A reporter wrote, “The opening ceremony was the most remarkable thing I ever saw. No matter how much credit you give Walt Disney and his organization, it isn’t really enough."
It stands to reason that a production spearheaded by Walt and his team would make an impression—but Walt’s reach during the 1960 Winter Games didn’t stop at the ceremonies. Walt entertained athletes with the first film festival during an Olympics… and Art Linkletter brought in live performers for the first time in Olympics history. The legendary Danny Kaye even traveled to Squaw Valley to make an appearance.

Walt even had a hand in decorating the Olympic Village which is why it still feels "Disney-like" to us, 53 years later.
This was an Olympic event of FIRSTS.  This was the first time there was ever a bidding war for television rights.  CBS won with a bid of $50,000.  The first instant replay happened when officials became unsure as to whether a skier had missed a gate in the men's slalom and they asked CBS-TV if they could review a videotape of the race. This gave CBS the idea of inventing the now ubiquitous "instant replay".

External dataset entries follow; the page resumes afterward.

Lemma handleBlockSelection_wellFormed state x y g g' :
  wellFormed (world g) -> handleBlockSelection env state x y g = Some g' ->
  wellFormed (world g').
Proof.
  intros Hw. unfold handleBlockSelection.
  destruct (cameraRef (player g)); [|intros H; injection H as <-; exact Hw].
  assert (Hh : wellFormed (world (highlightBlockAtPosition env x y g))).
  { destruct (highlightBlockAtPosition_frame env x y g) as (_ & -> & _). exact Hw. }
  destruct (state =? STATE_END); [|intros H; injection H as <-; exact Hh].
  destruct (nth_error _ _) as [slot|]; [|discriminate].
  destruct (count slot >? 0); [|intros H; injection H as <-; exact Hh].
  apply addBlockAtPosition_wellFormed. exact Hw.
Qed.

Lemma elapse_wellFormed ms g :
  wellFormed (world g) -> wellFormed (world (elapse env ms g)).
Proof.
  intros Hw. unfold elapse.
  destruct (destructionProgress g) as [|e tx ty| |]; try exact Hw.
  destruct (_ <=? _)%nat; [|exact Hw].
  apply destroyBlockAtPosition_wellFormed. exact Hw.
Qed.

Lemma append_terrain_wellFormed (w : World Number) (terrain : World Z) :
  wellFormed w -> wellFormed terrain ->
  (nextMesh w <= nextMesh terrain)%nat ->
  (forall b, In b (blocks terrain) -> (nextMesh w <= meshId (mesh b))%nat) ->
  wellFormed (mkWorld (blocks w ++ map jsBlock (blocks terrain))
                      (nextMesh terrain) (rng terrain)).
Proof.
  intros [Hb Hu] [Tb Tu] Hn Hf. split.
  - intros b Hin. cbn [blocks nextMesh] in Hin |- *. apply in_app_or in Hin.
    destruct Hin as [Hin|Hin].
    + specialize (Hb b Hin). lia.
    + apply in_map_iff in Hin. destruct Hin as (b0 & <- & Hin0).
      cbn [jsBlock jsMesh mesh meshId]. exact (Tb b0 Hin0).
  - unfold uniqueMeshes in *. cbn [blocks]. rewrite map_app, map_map.
    cbn [jsBlock jsMesh mesh meshId].
    apply NoDup_app; [exact Hu | exact Tu |].
    intros i Hold Hnew. apply in_map_iff in Hold. destruct Hold as (b & <- & Hin).
    apply in_map_iff in Hnew. destruct Hnew as (b0 & E & Hin0).
    specialize (Hb b Hin). specialize (Hf b0 Hin0). lia.
Qed.

Lemma onContextCreate_world g :
  world (onContextCreate env g)
  = mkWorld (blocks (world g)
             ++ map jsBlock
                    (blocks (generateTerrain
                               (mathSin env)
                               (mkWorld [] (nextMesh (world g)) (rng (world g))))))
            (nextMesh (generateTerrain
                         (mathSin env)
                         (mkWorld [] (nextMesh (world g)) (rng (world g)))))
            (rng (generateTerrain
                    (mathSin env)
                    (mkWorld [] (nextMesh (world g)) (rng (world g))))).
Proof. reflexivity. Qed.

Lemma onContextCreate_wellFormed g :
  wellFormed (world g) -> wellFormed (world (onContextCreate env g)).
Proof.
  intros Hw. rewrite onContextCreate_world.
  destruct (generateTerrain_fresh (mathSin env) (nextMesh (world g)) (rng (world g)))
    as [Hn Hf].
  apply append_terrain_wellFormed; [exact Hw | | exact Hn | exact Hf].
  apply generateTerrain_wellFormed. split; [intros b [] | constructor].
Qed.

Lemma step_wellFormed g e g' :
  wellFormed (world g) -> step env g e = Some g' -> wellFormed (world g').
Proof.
  intros Hw. destruct e; cbn [step]; intros H;
    try (injection H as <-; exact Hw).
  - exact (handleBlockSelection_wellFormed _ _ _ _ _ Hw H).
  - exact (handleBlockSelection_wellFormed _ _ _ _ _ Hw H).
  - injection H as <-.
    destruct (startDestructionProgress_frame env x y g) as (_ & -> & _). exact Hw.
  - destruct (state =? STATE_END); injection H as <-.
    + apply destroyBlockAtPosition_wellFormed. exact Hw.
    + destruct (cancelDestructionProgress_frame g) as (_ & -> & _). exact Hw.
  - injection H as <-.
    destruct (cancelDestructionProgress_frame g) as (_ & -> & _). exact Hw.
  - injection H as <-. apply elapse_wellFormed. exact Hw.
  - injection H as <-. unfold handleCameraPan. destruct (isPanning g); exact Hw.
  - unfold selectBlockFromInventory in H.
    destruct (nth_error (inventory g) index); [|discriminate].
    injection H as <-. exact Hw.
  - injection H as <-. apply onContextCreate_wellFormed. exact Hw.
Qed.

(** In every game reached from the start the meshes of the array are
    pairwise distinct. *)
Lemma run_wellFormed events :
  forall g g', wellFormed (world g) -> run env events g = Some g' ->
               wellFormed (world g').
Proof.
  induction events as [|e events IH]; intros g g' Hw H; cbn [run] in H.
  - injection H as <-. exact Hw.
  - destruct (step env g e) as [g1|] eqn:E; [|discriminate].
    apply (IH g1 g' (step_wellFormed g e g1 Hw E) H).
Qed.

Lemma initialGame_wellFormed r : wellFormed (world (initialGame r)).
Proof.
  split.
  - intros b [].
  - constructor.
Qed.

Lemma reachable_uniqueMeshes events r g :
  run env events (initialGame r) = Some g -> uniqueMeshes (blocks (world g)).
Proof.
  intros H. apply (run_wellFormed events (initialGame r) g (initialGame_wellFormed r) H).
Qed.

(** *** The vertical velocity *)

Lemma step_velocity g e g' :
  (velocity g <= JUMP_FORCE)%R -> step env g e = Some g' ->
  (velocity g' <= JUMP_FORCE)%R.
Proof.
  unfold velocity. intros Hv. destruct e; cbn [step]; intros H.
  - unfold handleBlockSelection in H.
    destruct (cameraRef (player g)); [|injection H as <-; exact Hv].
    assert (Hh : (vy (playerVelocity (player (highlightBlockAtPosition env x y g)))
                  <= JUMP_FORCE)%R).
    { destruct (highlightBlockAtPosition_frame env x y g) as (-> & _). exact Hv. }
    destruct (state =? STATE_END); [|injection H as <-; exact Hh].
    destruct (nth_error _ _) as [slot|]; [|discriminate].
    destruct (count slot >? 0); [|injection H as <-; exact Hh].
    destruct (addBlockAtPosition_frame env x y g g' H) as (-> & _). exact Hv.
  - unfold handleBlockSelection in H.
    destruct (cameraRef (player g)); [|injection H as <-; exact Hv].
    assert (Hh : (vy (playerVelocity (player (highlightBlockAtPosition env x y g)))
                  <= JUMP_FORCE)%R).
    { destruct (highlightBlockAtPosition_frame env x y g) as (-> & _). exact Hv. }
    destruct (state =? STATE_END); [|injection H as <-; exact Hh].
    destruct (nth_error _ _) as [slot|]; [|discriminate].
    destruct (count slot >? 0); [|injection H as <-; exact Hh].
    destruct (addBlockAtPosition_frame env x y g g' H) as (-> & _). exact Hv.
  - injection H as <-.
    destruct (startDestructionProgress_frame env x y g) as (-> & _). exact Hv.
  - destruct (state =? STATE_END); injection H as <-.
    + destruct (destroyBlockAtPosition_frame env x y g) as (-> & _). exact Hv.
    + destruct (cancelDestructionProgress_frame g) as (-> & _). exact Hv.
  - injection H as <-.
    destruct (cancelDestructionProgress_frame g) as (-> & _). exact Hv.
  - injection H as <-. destruct (elapse_frame env ms g) as (-> & _). exact Hv.
  - injection H as <-. cbn [player setPlayer].
    apply updatePlayerPosition_velocity. exact Hv.
  - injection H as <-. cbn [player setPlayer].
    apply handleJump_velocity. exact Hv.
  - injection H as <-. exact Hv.
  - injection H as <-. exact Hv.
  - injection H as <-. exact Hv.
  - injection H as <-. unfold handleCameraPan. destruct (isPanning g); exact Hv.
  - injection H as <-. exact Hv.
  - unfold selectBlockFromInventory in H.
    destruct (nth_error (inventory g) index); [|discriminate].
    injection H as <-. exact Hv.
  - injection H as <-. exact Hv.
Qed.

(** C9.  The vertical velocity never exceeds the jump impulse: if it is at
    most [JUMP_FORCE] = 0.15 before a sequence of events (jump button,
    frames with their jump, gravity and landing steps, and all the others),
    it is at most 0.15 after it; at the start it is 0. *)
Theorem velocity_never_exceeds_jump events :
  forall g g',
    (velocity g <= 0.15)%R ->
    run env events g = Some g' ->
    (velocity g' <= 0.15)%R /\ (forall r, velocity (initialGame r) = 0%R).
Proof.
  induction events as [|e events IH]; intros g g' Hv H; cbn [run] in H.
  - injection H as <-. split; [exact Hv | reflexivity].
  - destruct (step env g e) as [g1|] eqn:E; [|discriminate].
    apply (IH g1 g'); [|exact H].
    apply (step_velocity g e g1 Hv E).
Qed.

End GameInvariants.

(** ** Destruction sessions *)

Section Destruction.

Variable env : Env.

Lemma clickedBlockAt_in camera x y bs b hit :
  clickedBlockAt env camera x y bs = Some (b, hit) -> In b bs.
Proof.
  unfold clickedBlockAt. destruct (raycast env camera x y bs) as [|h rest]; [discriminate|].
  destruct (findBlock (object h) bs) as [c|] eqn:E; [|discriminate].
  intros H. injection H as <- _. apply (findBlock_some _ _ _ E).
Qed.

Men's biathlon and women's speed skating made their Olympic debuts. Frenchman Jean Vuarnet (sunglasses fame) became the first skier to win a medal on composite skis, instead of the traditional wooden ones.  Here is a great video overview of the actual event.
After filling our heads with interesting knowledge, we decided to sit, gazing at the slopes, and fill our stomachs as well.  The information was almost overwhelming... in a good way!
There were sweet sights to be seen throughout the village.
The Olympics are a wonderful metaphor for world cooperation,
the kind of international competition that's wholesome and healthy,
an interplay between countries that represents the best in all of us.